*** Data to process Section Begins ***

(** * GraphAlgorithmsLab: graphs, shortest paths, files, tic-tac-toe

    A shallow embedding of [graph_algorithms.h] (the listing that follows
    [main.cpp] in [src/src/main.cpp]), of the priority-queue contract of
    [src/Interface/ipriority_queue.h] and of [src/src/tictactoe_graph.h],
    followed by the properties that the specification states about them
    and by further properties of the code.

    Conventions of the embedding.
    - [Vertex] is C++ [int], embedded as [Z]; no arithmetic on vertices other
      than loop increments occurs, so wrap-around never comes into play.
      Sizes ([std::size_t]) are non-negative [Z].
    - [Weight] is C++ [double]. The specification describes it as "a real
      number or the infinite sentinel"; it is embedded as an exact rational
      or [+inf], and [wadd] is the exact sum. The tolerance test of the
      comparator is embedded with the rounding of binary64 ([round64]).
      The properties of least costs and of shortest paths are stated for
      weights whose sums [double] addition does not round ([exact_sums]).
      NaN and [-inf] are outside the model.
    - C++ exceptions are the [Throw] outcome of the [result] type; a member
      function that mutates its object returns the object after the call
      next to the outcome.
    - Loops with a static bound are structural recursions over their index
      range. The [while (!pq.IsEmpty())] loop of [dijkstra] and the walk of
      [restore_path] run on an iteration budget; [dijkstra_ok] and
      [walk_back_no_timeout] show that the budget is never used up. The
      recursion of [ttt_minimax] runs on the budget [max_depth - depth].
    - Randomness and the clock are inputs: the sequence of canonical draws
      of the engine, and the successive readings of the clock. So are the
      files and the console: what is read is the sequence of outcomes of
      the extractions, what is written is the sequence of values or the
      text.

    The definitions come first: the embedding of the code that the
    specification speaks of and the vocabulary of its statements, then the
    rest of the code and further vocabulary. The properties follow: those
    the specification states, then further properties of the code. *)

From Stdlib Require Import ZArith QArith Qabs Lia Lqa String Ascii Sorted.
From stdpp Require Import base option list list_numbers.

Local Open Scope Z_scope.

(** ** Outcomes *)

Inductive exn : Type :=
  | out_of_range
  | invalid_argument.
(** * qp-mermaid: hierarchical resolver, validator, preprocessor and parser

    A shallow embedding of the TypeScript sources of the qp-mermaid
    extension:

    - [types/stateMachine.ts]              the data model,
    - [parser/qpMermaidParser.ts]          [QpMermaidParser] and
                                           [HierarchicalStateParser],
    - [validator/stateMachineValidator.ts] [StateMachineValidator],
    - [preprocessor/mermaidPreprocessor.ts] [MermaidPreprocessor],
    - [commands/validateCommand.ts]        the summary of the validate
                                           command,
    - [webview/previewPanel.ts]            the text that the preview
                                           preprocesses.

    JavaScript strings are modelled as [string] (sequences of 8-bit
    characters): the model covers ASCII input, where [\s], [\w], [trim]
    and [.] behave as defined below.  Objects that the source mutates in
    place are modelled by explicit state passing. *)

From Stdlib Require Import Ascii String List Arith Lia Bool DecimalString.
From stdpp Require Import base option list gmap strings.

#[local] Set Warnings "-clear-no-such-hyp".

Local Open Scope string_scope.
Local Open Scope list_scope.

(** ** JavaScript string primitives *)

(** Truthiness of a string: [s ? a : b] takes [b] exactly on the empty string. *)
Definition truthy (s : string) : bool :=
  match s with EmptyString => false | String _ _ => true end.

(** [s.split(sep)] for a one-character separator: never returns the empty array. *)
Fixpoint split (sep : ascii) (s : string) : list string :=
  match s with
  | EmptyString => [EmptyString]
  | String c s' =>
      if Ascii.eqb c sep then EmptyString :: split sep s'
      else match split sep s' with
           | [] => [String c EmptyString]
           | h :: t => String c h :: t
           end
  end.

(** [parts.join(sep)]. *)
Fixpoint join (sep : string) (l : list string) : string :=
  match l with
  | [] => EmptyString
  | [x] => x
  | x :: rest => x +:+ sep +:+ join sep rest
  end.

(** [s.startsWith(p)]. *)
Definition startsWith (s p : string) : bool := String.prefix p s.

(** [s.includes(sub)]. *)
Fixpoint includes (s sub : string) : bool :=
  String.prefix sub s ||
  match s with
  | EmptyString => false
  | String _ s' => includes s' sub
  end.

(** The template [`${base}.${n}`] guarded by the truthiness of [base]:
    [base ? `${base}.${n}` : n]. *)
Definition dotted (base n : string) : string :=
  if truthy base then base +:+ "." +:+ n else n.

(** ** Data model ([types/stateMachine.ts]) *)

Record Transition := MkTransition {
  event : string;
  target : string;
  guard : option string;
  action : option string;
  isInternal : option bool
}.

#[local] Unset Elimination Schemes.
Inductive State := MkState {
  name : string;
  parent : option string;
  entryActions : list string;
  exitActions : list string;
  transitions : list Transition;
  children : list State;
  isInitial : option bool;
  initialTransition : option Transition
}.
#[local] Set Elimination Schemes.
Definition addScore (currentScore points : Z) : Scored :=
  let newScore := (currentScore + points)%Z in
  let rank := calculateRank newScore in
  {| newScore := newScore; rank := rank |}.

(** [q.done = !q.done] on the quest [find] returned, inside the clone. *)
Definition flipDone (q : Quest) : Quest :=
  {| id := id q; title := title q; done := negb (done q); enabled := enabled q |}.

(** [q.enabled = !q.enabled] *)
Definition flipEnabled (q : Quest) : Quest :=
  {| id := id q; title := title q; done := done q; enabled := negb (enabled q) |}.

(** The clone of [st] after its quest [j] of day [dayIdx] was replaced. *)
Definition withQuest (st : AppState) (dayIdx : nat) (d : DayPlan) (j : nat)
    (q : Quest) : AppState :=
  {| selectedCategories := selectedCategories st;
     plans := <[dayIdx := {| day := day d; quests := <[j := q]> (quests d) |}]> (plans st);
     createdAt := createdAt st;
     theme := theme st |}.

Definition toggleDone (dayIdx : nat) (qid : string) (w : World) : outcome :=
  match state w with
  | None => Done w
  | Some st =>
      match plans st !! dayIdx with
      | None => Threw TypeError w          (* [day.quests] on [undefined] *)
      | Some d =>
          match list_find (fun x => id x = qid) (quests d) with
          | None => Done w
          | Some (j, q) =>
              let q' := flipDone q in
              let copy := withQuest st dayIdx d j q' in
              let score' := if done q' then newScore (addScore (score w) 1)
                            else Z.max 0 (score w - 1) in
              persist copy {| state := Some copy; selected := selected w;
                              score := score'; tab := tab w; env := env w |}
          end
      end
  end.

Definition toggleEnabled (dayIdx : nat) (qid : string) (w : World) : outcome :=
  match state w with
  | None => Done w
  | Some st =>
      match plans st !! dayIdx with
      | None => Threw TypeError w
      | Some d =>
          match list_find (fun x => id x = qid) (quests d) with
          | None => Done w
          | Some (j, q) =>
              let copy := withQuest st dayIdx d j (flipEnabled q) in
              persist copy {| state := Some copy; selected := selected w;
                              score := score w; tab := tab w; env := env w |}
          end
      end
  end.

(** [handleQuestCompletion]: defined in the component but handed to no
    view.  Its [setScore(newScore)] is queued after the update queued by
    [toggleDone] and, being a plain value, replaces it. *)
Definition handleQuestCompletion (dayIdx : nat) (qid : string) (w : World) : outcome :=
  match toggleDone dayIdx qid w with
  | Done w' => Done {| state := state w'; selected := selected w';
                       score := newScore (addScore (score w) 10);
                       tab := tab w'; env := env w' |}
  | Threw e w' => Threw e w'
  end.
(** The inner loop of [innerjoin], over [ij.storageData] from index [j] on. *)
Fixpoint innerjoin_inner (fuel : nat) (this ij ret_ : Storage) (on equals : string)
    (i j : nat) : JS unit :=
  match fuel with
  | O => out_of_fuel
  | S fuel' =>
      right <- read_array (storageData ij) ;;
      match right !! j with
      | None => ret tt
      | Some r =>
          left <- read_array (storageData this) ;;
          match left !! i with
          | None => throw TypeError
          | Some l =>
              (if loose_eq (obj_get l on) (obj_get r equals)
               then
                 let tmpo := copy_fields (idbStorageName this) l (obj_keys l) [] in
                 let tmpo := copy_fields (idbStorageName ij) r (obj_keys r) tmpo in
                 push (storageData ret_) tmpo
               else ret tt) ;;;
              innerjoin_inner fuel' this ij ret_ on equals i (S j)
          end
      end
  end.

(** The outer loop of [innerjoin], over [this.storageData] from index [i] on;
    every inner loop gets the budget [budget]. *)
Fixpoint innerjoin_outer (fuel budget : nat) (this ij ret_ : Storage) (on equals : string)
    (i : nat) : JS unit :=
  match fuel with
  | O => out_of_fuel
  | S fuel' =>
      left <- read_array (storageData this) ;;
      if Nat.ltb i (length left)
      then innerjoin_inner budget this ij ret_ on equals i 0 ;;;
           innerjoin_outer fuel' budget this ij ret_ on equals (S i)
      else ret tt
  end.

Definition innerjoin (fuel : nat) (this : Storage) (secondStorage : string)
    (on equals : string) : JS Storage :=
  invoke this Minnerjoin ;;;
  ij <- new_Storage secondStorage ;;
  ret_ <- new_Storage "TMPSTORAGE" ;;
  innerjoin_outer fuel fuel this ij ret_ on equals 0 ;;;
  ret (disable ret_).

(** ** Notions used to state the properties *)

(** The state with another heap. *)
Definition with_heap (st : state) (h : list (list record)) : state :=
  {| heap := h;
     mi_storageData := mi_storageData st;
     mi_idbConnection := mi_idbConnection st;
     requests := requests st |}.

(** The connection is open and has an object store [os] under [name]. *)
Definition connected (st : state) (name : string) (os : IDBObjectStore) : Prop :=
  exists db, mi_idbConnection st = Some db /\ closed db = false
             /\ find_store name (objectStores db) = Some os.

(** The test of [match] as the specification words it; on a field that is no
    string a textual filter finds nothing. *)
Definition matches (key : string) (v : value) (o : record) : bool :=
  match v with
  | VStr s =>
      match obj_get o key with
      | VStr t => Z.ltb (-1) (indexOf t s)
      | _ => false
      end
  | _ => loose_eq (obj_get o key) v
  end.

Definition is_string (v : value) : bool :=
  match v with VStr _ => true | _ => false end.

(** The value the last change to field [f] gives it, if any change names [f]. *)
Fixpoint last_change (changes : list (string * value)) (f : string) : option value :=
  match changes with
  | [] => None
  | (k, v) :: changes' =>
      match last_change changes' f with
      | Some v' => Some v'
      | None => if String.eqb k f then Some v else None
      end
  end.









(** The rows the inner loop of [innerjoin] pushes for the left record [l]. *)
Definition join_pushed_inner (lname rname on equals : string) (l : record)
    (right : list record) : list record :=
  flat_map (fun r =>
    if loose_eq (obj_get l on) (obj_get r equals)
    then [copy_fields rname r (obj_keys r) (copy_fields lname l (obj_keys l) [])]
    else [])
    right.

(** What a cursor over the object store [name] of [db] yields. *)
Definition store_records (db : IDBDatabase) (name : string) : list record :=
  match find_store name (objectStores db) with
  | Some os => os_records os
  | None => []
  end.

(** What holds of a [sync] in flight over the object stores [names] of [db]:
    every store has its own registered array, which together with what its
    cursor has yet to yield is the content of the store; [counter] counts the
    cursors that are exhausted; [oncomplete] was called once if all are, and
    not at all otherwise. *)
Definition sync_inv (db : IDBDatabase) (names : list string) (opened : nat)
    (s : sync_state) : Prop :=
  mi_idbConnection (world s) = Some db
  /\ (forall name, In name names ->
        exists a arr,
          mi_storageData (world s) !! name = Some a
          /\ heap (world s) !! a = Some arr
          /\ arr ++ default [] (cursors s !! name) = store_records db name)
  /\ (forall n1 n2 a, In n1 names -> In n2 names ->
        mi_storageData (world s) !! n1 = Some a ->
        mi_storageData (world s) !! n2 = Some a -> n1 = n2)
  /\ (forall name, is_Some (cursors s !! name) -> In name names)
  /\ counter s + size (cursors s) = opened
  /\ oncomplete_calls s
     = (if Nat.eqb (counter s) (length (objectStoreNames db)) then 1 else 0).

(** ** Notions used to state the further properties *)

(** The test of the key lookups: the key field of [o] is [==] [key]. *)
Definition has_key (keyPath_ : string) (key : value) (o : record) : bool :=
  loose_eq (obj_get o keyPath_) key.

(** The state with one more call on an object store recorded. *)
Definition with_request (st : state) (r : request) : state :=
  {| heap := heap st;
     mi_storageData := mi_storageData st;
     mi_idbConnection := mi_idbConnection st;
     requests := requests st ++ [r] |}.

(** From [st] to [st'] nothing has changed but, at most, the array at [a]:
    no array was added, the registry, the connection and the requests are
    what they were. *)
Definition only_writes (a : nat) (st st' : state) : Prop :=
  mi_storageData st' = mi_storageData st
  /\ mi_idbConnection st' = mi_idbConnection st
  /\ requests st' = requests st
  /\ length (heap st') = length (heap st)
  /\ forall b, b <> a -> heap st' !! b = heap st !! b.

(** From [st] to [st'] arrays were added at most: the arrays of [st], the
    registry, the connection and the requests are what they were. *)
Definition only_allocates (st st' : state) : Prop :=
  mi_storageData st' = mi_storageData st
  /\ mi_idbConnection st' = mi_idbConnection st
  /\ requests st' = requests st
  /\ length (heap st) <= length (heap st')
  /\ forall b, b < length (heap st) -> heap st' !! b = heap st !! b.



(** What [sync], started in [st0] over the storage names [names], leaves
    alone: it issues no request, it writes no array of [st0], and the names
    it handles are bound to arrays that [st0] did not have. *)
Definition sync_fresh (st0 : state) (names : list string) (st : state) : Prop :=
  requests st = requests st0
  /\ length (heap st0) <= length (heap st)
  /\ (forall a, a < length (heap st0) -> heap st !! a = heap st0 !! a)
  /\ (forall name a, In name names -> mi_storageData st !! name = Some a ->
        length (heap st0) <= a)
  /\ (forall name, ~ In name names ->
        mi_storageData st !! name = mi_storageData st0 !! name).

(** ** Mirror.prototype.createStorage and the upgrade of open

    [mi.storageConfig] is used by the source as a map from storage names to
    options; it is the list of its properties in the order of their first
    assignment here, which is the order of [for in] for names that are not
    array indices (those it visits first); nothing that is proved below
    depends on the order.  Its keys are ordinary storage names: [entry_name]
    excludes [length], which cannot be assigned options, and [__proto__].  Of the
    options, [createObjectStore] reads [keyPath] (a string here, or absent)
    and [autoIncrement]; [createStorage] may also be called without options.
    [open] asks for no version, so the upgrade runs when the database is
    created and at no other time. *)

Record storage_opts := {
  opt_keyPath : option string;   (* [None]: not given, or [null] *)
  opt_autoIncrement : bool
}.

Definition storageConfig := list (string * option storage_opts).

(** [Mirror.prototype.createStorage]: [this.storageConfig[name] = opts]. *)
Fixpoint createStorage (name : string) (opts : option storage_opts) (cfg : storageConfig)
  : storageConfig :=
  match cfg with
  | [] => [(name, opts)]
  | (name', opts') :: cfg' =>
      if String.eqb name' name then (name, opts) :: cfg'
      else (name', opts') :: createStorage name opts cfg'
  end.

(** [self.storageConfig[storage]] *)
Fixpoint config_get (cfg : storageConfig) (name : string) : option storage_opts :=
  match cfg with
  | [] => None
  | (name', opts) :: cfg' => if String.eqb name' name then opts else config_get cfg' name
  end.

(** A sequence of [createStorage] calls on a Mirror instance. *)
Definition createStorages (calls : list (string * option storage_opts))
    (cfg : storageConfig) : storageConfig :=
  fold_left (fun cfg call => createStorage (fst call) (snd call) cfg) calls cfg.

(** Key paths that are dotted sequences of identifiers in ASCII, or empty. *)
Definition identifier_start (c : ascii) : bool :=
  let n := nat_of_ascii c in
  (Nat.leb 65 n && Nat.leb n 90) || (Nat.leb 97 n && Nat.leb n 122)
  || Nat.eqb n 95 || Nat.eqb n 36.

Definition identifier_part (c : ascii) : bool :=
  let n := nat_of_ascii c in
  identifier_start c || (Nat.leb 48 n && Nat.leb n 57).

Fixpoint identifiers_from (at_start : bool) (s : string) : bool :=
  match s with
  | EmptyString => negb at_start
  | String c s' =>
      if at_start then identifier_start c && identifiers_from false s'
      else if Ascii.eqb c "."%char then identifiers_from true s'
      else identifier_part c && identifiers_from false s'
  end.

Definition ascii_key_path (s : string) : bool :=
  String.eqb s "" || identifiers_from true s.

(** What makes [createObjectStore] throw. *)
Inductive upgrade_error :=
| SyntaxError          (* the key path is not a valid key path *)
| ConstraintError      (* an object store of the name exists *)
| InvalidAccessError.  (* [autoIncrement] with an empty key path *)

(** Whether a string is a valid key path is left to IndexedDB. *)
Variable valid_key_path : string -> bool.

(** [objectStoreNames] is sorted: a new store goes before the first one whose
    name is not smaller. *)
Fixpoint insert_store (os : IDBObjectStore) (stores : list IDBObjectStore)
  : list IDBObjectStore :=
  match stores with
  | [] => [os]
  | os' :: stores' =>
      if String.leb (os_name os) (os_name os') then os :: stores
      else os' :: insert_store os stores'
  end.

(** [idbConnection.createObjectStore(name, opts)] during the upgrade, on the
    object stores the database has. *)
Definition createObjectStore (name : string) (opts : option storage_opts)
    (stores : list IDBObjectStore) : upgrade_error + list IDBObjectStore :=
  let keyPath_ := opts ≫= opt_keyPath in
  let autoIncrement_ := from_option opt_autoIncrement false opts in
  if negb (from_option valid_key_path true keyPath_) then inl SyntaxError
  else if existsb (String.eqb name) (map os_name stores) then inl ConstraintError
  else if autoIncrement_ && from_option (String.eqb "") false keyPath_
       then inl InvalidAccessError
  else inr (insert_store {| os_name := name;
                            os_keyPath := keyPath_;
                            autoIncrement := autoIncrement_;
                            os_records := [] |} stores).

(** The loop of [request.onupgradeneeded]: [for (var storage in
    self.storageConfig)]; a call that throws ends the handler. *)
Fixpoint onupgradeneeded_loop (cfg : storageConfig) (storages : list string)
    (stores : list IDBObjectStore) : upgrade_error + list IDBObjectStore :=
  match storages with
  | [] => inr stores
  | storage :: storages' =>
      match createObjectStore storage (config_get cfg storage) stores with
      | inl e => inl e
      | inr stores' => onupgradeneeded_loop cfg storages' stores'
      end
  end.

(** [request.onupgradeneeded] on the database just created. *)
Definition onupgradeneeded (cfg : storageConfig) : upgrade_error + list IDBObjectStore :=
  onupgradeneeded_loop cfg (map fst cfg) [].

(** [Mirror.prototype.open], up to the return of the [onsuccess] handler;
    [existing] is the database of the name, if there is one.  An upgrade
    whose handler throws is aborted: the request fails, [onsuccess] is not
    called, and [mi.idbConnection] is left with the closed connection. *)
Definition open (cfg : storageConfig) (existing : option IDBDatabase)
  : JS (gmap string (list record)) :=
  match existing with
  | Some db => open_onsuccess db
  | None =>
      match onupgradeneeded cfg with
      | inr stores => open_onsuccess {| objectStores := stores; closed := false |}
      | inl _ => set_idbConnection (Some {| objectStores := []; closed := true |}) ;;; ret ∅
      end
  end.
Fixpoint node_induction (d : node) : P d :=
  match d with
  | File => HFile
  | Dir entries =>
      HDir entries
        ((fix each (l : list (string * node)) : Forall (fun e => P (snd e)) l :=
            match l with
            | [] => Forall_nil _
            | e :: l' => Forall_cons e (node_induction (snd e)) (each l')
            end) entries)
  | Denied e => HDenied e
  | Missing e => HMissing e
  end.

End NodeInduction.

Inductive syscall : Type :=
| Readdir (p : path)
| Stat (p : path).

(** A call and, when it rejected, the error. *)
Definition event : Type := (syscall * option error)%type.

Inductive result (A : Type) : Type :=
| Ok (a : A)
| Err (e : error).
Arguments Ok {A} a.
Arguments Err {A} e.

(** An awaited computation: the calls made so far and how it settled. *)
Definition FS (A : Type) : Type := (list event * result A)%type.

Definition ret {A : Type} (a : A) : FS A := ([], Ok a).

Definition bind {A B : Type} (m : FS A) (k : A -> FS B) : FS B :=
  match m with
  | (t, Ok a) => let (t', r) := k a in (t ++ t', r)
  | (t, Err e) => (t, Err e)
  end.

Notation "x <- m ;; k" := (bind m (fun x => k))
  (at level 61, m at next level, right associativity).

Definition fulfil {A : Type} (c : syscall) (a : A) : FS A := ([(c, None)], Ok a).
Definition reject {A : Type} (c : syscall) (e : error) : FS A := ([(c, Some e)], Err e).

(** [await stat(filePath)] followed by [isDirectory()]. *)
Definition stat (filePath : path) (n : node) : FS bool :=
  match n with
  | File => fulfil (Stat filePath) false
  | Dir _ | Denied _ => fulfil (Stat filePath) true
  | Missing e => reject (Stat filePath) e
  end.

(** [await readdir(dir)], handing the listing to the rest of the body. *)
Definition readdir {A : Type} (dir : path) (n : node)
                   (k : list (string * node) -> FS A) : FS A :=
  match n with
  | Dir entries => list <- fulfil (Readdir dir) entries ;; k list
  | File => reject (Readdir dir) ENOTDIR
  | Denied e | Missing e => reject (Readdir dir) e
  end.

(** ** The command line

    [main] reads [process.argv.slice(2)] with a [for] loop whose index
    also moves inside the cases.  The index is kept as the arguments
    from [args[i]] on: a case that reads [args[++i]] takes the head of
    what follows, and the next turn of the loop starts after it. *)

Module Cli.

Record options : Type := {
  targetDir : string;
  outputFile : string;
  targetExtensions : list string;
  excludePatterns : list string
}.

(** The four variables before the loop. *)
Definition initial : options :=
  {| targetDir := ""; outputFile := "";
     targetExtensions := []; excludePatterns := [] |}.

Definition set_targetDir (value : string) (o : options) : options :=
  {| targetDir := value; outputFile := outputFile o;
     targetExtensions := targetExtensions o;
     excludePatterns := excludePatterns o |}.

Definition set_outputFile (value : string) (o : options) : options :=
  {| targetDir := targetDir o; outputFile := value;
     targetExtensions := targetExtensions o;
     excludePatterns := excludePatterns o |}.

*** Data to process Section Ends ***

Work task: Starting at the line with "(** ** Notions used to state the properties" and ending at the line with "Definition connected (st", print each line of the listing above exactly, with no other lines.

Solution to this exercise:
(** ** Notions used to state the properties *)

(** The state with another heap. *)
Definition with_heap (st : state) (h : list (list record)) : state :=
  {| heap := h;
     mi_storageData := mi_storageData st;
     mi_idbConnection := mi_idbConnection st;
     requests := requests st |}.

(** The connection is open and has an object store [os] under [name]. *)
Definition connected (st : state) (name : string) (os : IDBObjectStore) : Prop :=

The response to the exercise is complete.